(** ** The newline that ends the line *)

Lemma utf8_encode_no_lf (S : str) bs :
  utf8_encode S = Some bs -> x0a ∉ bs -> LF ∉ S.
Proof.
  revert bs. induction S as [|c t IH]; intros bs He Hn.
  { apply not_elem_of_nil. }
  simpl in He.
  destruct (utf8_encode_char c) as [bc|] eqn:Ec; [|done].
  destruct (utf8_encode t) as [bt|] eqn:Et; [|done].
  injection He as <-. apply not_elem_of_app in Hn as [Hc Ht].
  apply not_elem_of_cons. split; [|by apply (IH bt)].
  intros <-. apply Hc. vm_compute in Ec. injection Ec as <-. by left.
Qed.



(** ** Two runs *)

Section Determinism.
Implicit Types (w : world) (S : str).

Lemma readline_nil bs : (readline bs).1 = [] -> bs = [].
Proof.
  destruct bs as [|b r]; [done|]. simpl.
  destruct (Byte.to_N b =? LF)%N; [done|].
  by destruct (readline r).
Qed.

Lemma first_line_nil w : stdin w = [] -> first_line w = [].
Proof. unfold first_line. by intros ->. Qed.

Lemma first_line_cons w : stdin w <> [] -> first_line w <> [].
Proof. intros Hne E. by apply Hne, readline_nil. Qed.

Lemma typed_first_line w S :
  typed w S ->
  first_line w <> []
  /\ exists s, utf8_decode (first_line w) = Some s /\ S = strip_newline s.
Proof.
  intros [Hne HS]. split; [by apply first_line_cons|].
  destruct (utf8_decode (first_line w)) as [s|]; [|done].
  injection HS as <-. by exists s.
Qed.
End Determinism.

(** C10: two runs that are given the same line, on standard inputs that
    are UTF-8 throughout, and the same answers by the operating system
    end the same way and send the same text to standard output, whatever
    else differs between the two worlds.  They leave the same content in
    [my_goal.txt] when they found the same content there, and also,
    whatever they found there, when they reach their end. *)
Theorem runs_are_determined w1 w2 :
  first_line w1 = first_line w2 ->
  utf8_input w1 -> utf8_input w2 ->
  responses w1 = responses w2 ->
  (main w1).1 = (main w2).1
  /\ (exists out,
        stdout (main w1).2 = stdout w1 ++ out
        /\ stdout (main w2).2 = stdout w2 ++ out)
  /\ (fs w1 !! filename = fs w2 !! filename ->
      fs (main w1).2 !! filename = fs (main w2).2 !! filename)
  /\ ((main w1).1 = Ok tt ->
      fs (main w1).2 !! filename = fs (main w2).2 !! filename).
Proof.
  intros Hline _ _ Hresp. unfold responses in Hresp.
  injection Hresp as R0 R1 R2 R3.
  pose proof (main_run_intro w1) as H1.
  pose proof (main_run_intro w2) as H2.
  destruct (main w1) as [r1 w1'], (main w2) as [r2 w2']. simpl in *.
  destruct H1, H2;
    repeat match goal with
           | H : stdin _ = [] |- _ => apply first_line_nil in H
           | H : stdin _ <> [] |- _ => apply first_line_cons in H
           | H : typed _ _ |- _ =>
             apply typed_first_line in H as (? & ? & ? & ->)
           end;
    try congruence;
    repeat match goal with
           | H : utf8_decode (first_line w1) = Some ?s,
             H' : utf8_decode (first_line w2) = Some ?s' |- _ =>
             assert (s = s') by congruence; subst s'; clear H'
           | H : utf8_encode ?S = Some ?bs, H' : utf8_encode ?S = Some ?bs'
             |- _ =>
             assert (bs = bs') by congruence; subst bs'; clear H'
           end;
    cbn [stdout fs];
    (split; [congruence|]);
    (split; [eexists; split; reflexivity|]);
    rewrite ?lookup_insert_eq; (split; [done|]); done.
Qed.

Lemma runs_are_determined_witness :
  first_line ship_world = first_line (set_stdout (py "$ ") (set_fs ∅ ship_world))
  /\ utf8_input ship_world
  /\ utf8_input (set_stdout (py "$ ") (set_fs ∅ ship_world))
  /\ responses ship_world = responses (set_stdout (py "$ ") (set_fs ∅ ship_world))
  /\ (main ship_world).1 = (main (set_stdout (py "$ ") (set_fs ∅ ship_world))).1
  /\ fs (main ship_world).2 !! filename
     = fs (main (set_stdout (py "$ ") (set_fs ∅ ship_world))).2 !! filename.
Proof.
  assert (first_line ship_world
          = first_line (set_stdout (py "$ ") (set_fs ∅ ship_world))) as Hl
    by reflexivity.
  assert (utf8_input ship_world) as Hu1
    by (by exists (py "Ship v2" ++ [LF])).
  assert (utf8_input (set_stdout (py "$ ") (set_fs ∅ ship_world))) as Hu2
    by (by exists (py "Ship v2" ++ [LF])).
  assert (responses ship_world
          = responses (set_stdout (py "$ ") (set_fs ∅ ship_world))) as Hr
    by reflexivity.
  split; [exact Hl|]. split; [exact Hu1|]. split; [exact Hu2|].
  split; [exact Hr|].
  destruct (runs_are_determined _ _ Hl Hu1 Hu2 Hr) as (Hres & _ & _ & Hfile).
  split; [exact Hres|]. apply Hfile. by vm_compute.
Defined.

TASK BRIEF: Would you please write out, exactly and with no other lines, the stretch of the listing above from the line containing "Lemma first_line_cons w" through the line containing "are UTF-8 throughout, and"?

EXERCISE RESPONSE:
Lemma first_line_cons w : stdin w <> [] -> first_line w <> [].
Proof. intros Hne E. by apply Hne, readline_nil. Qed.

Lemma typed_first_line w S :
  typed w S ->
  first_line w <> []
  /\ exists s, utf8_decode (first_line w) = Some s /\ S = strip_newline s.
Proof.
  intros [Hne HS]. split; [by apply first_line_cons|].
  destruct (utf8_decode (first_line w)) as [s|]; [|done].
  injection HS as <-. by exists s.
Qed.
End Determinism.

(** C10: two runs that are given the same line, on standard inputs that
    are UTF-8 throughout, and the same answers by the operating system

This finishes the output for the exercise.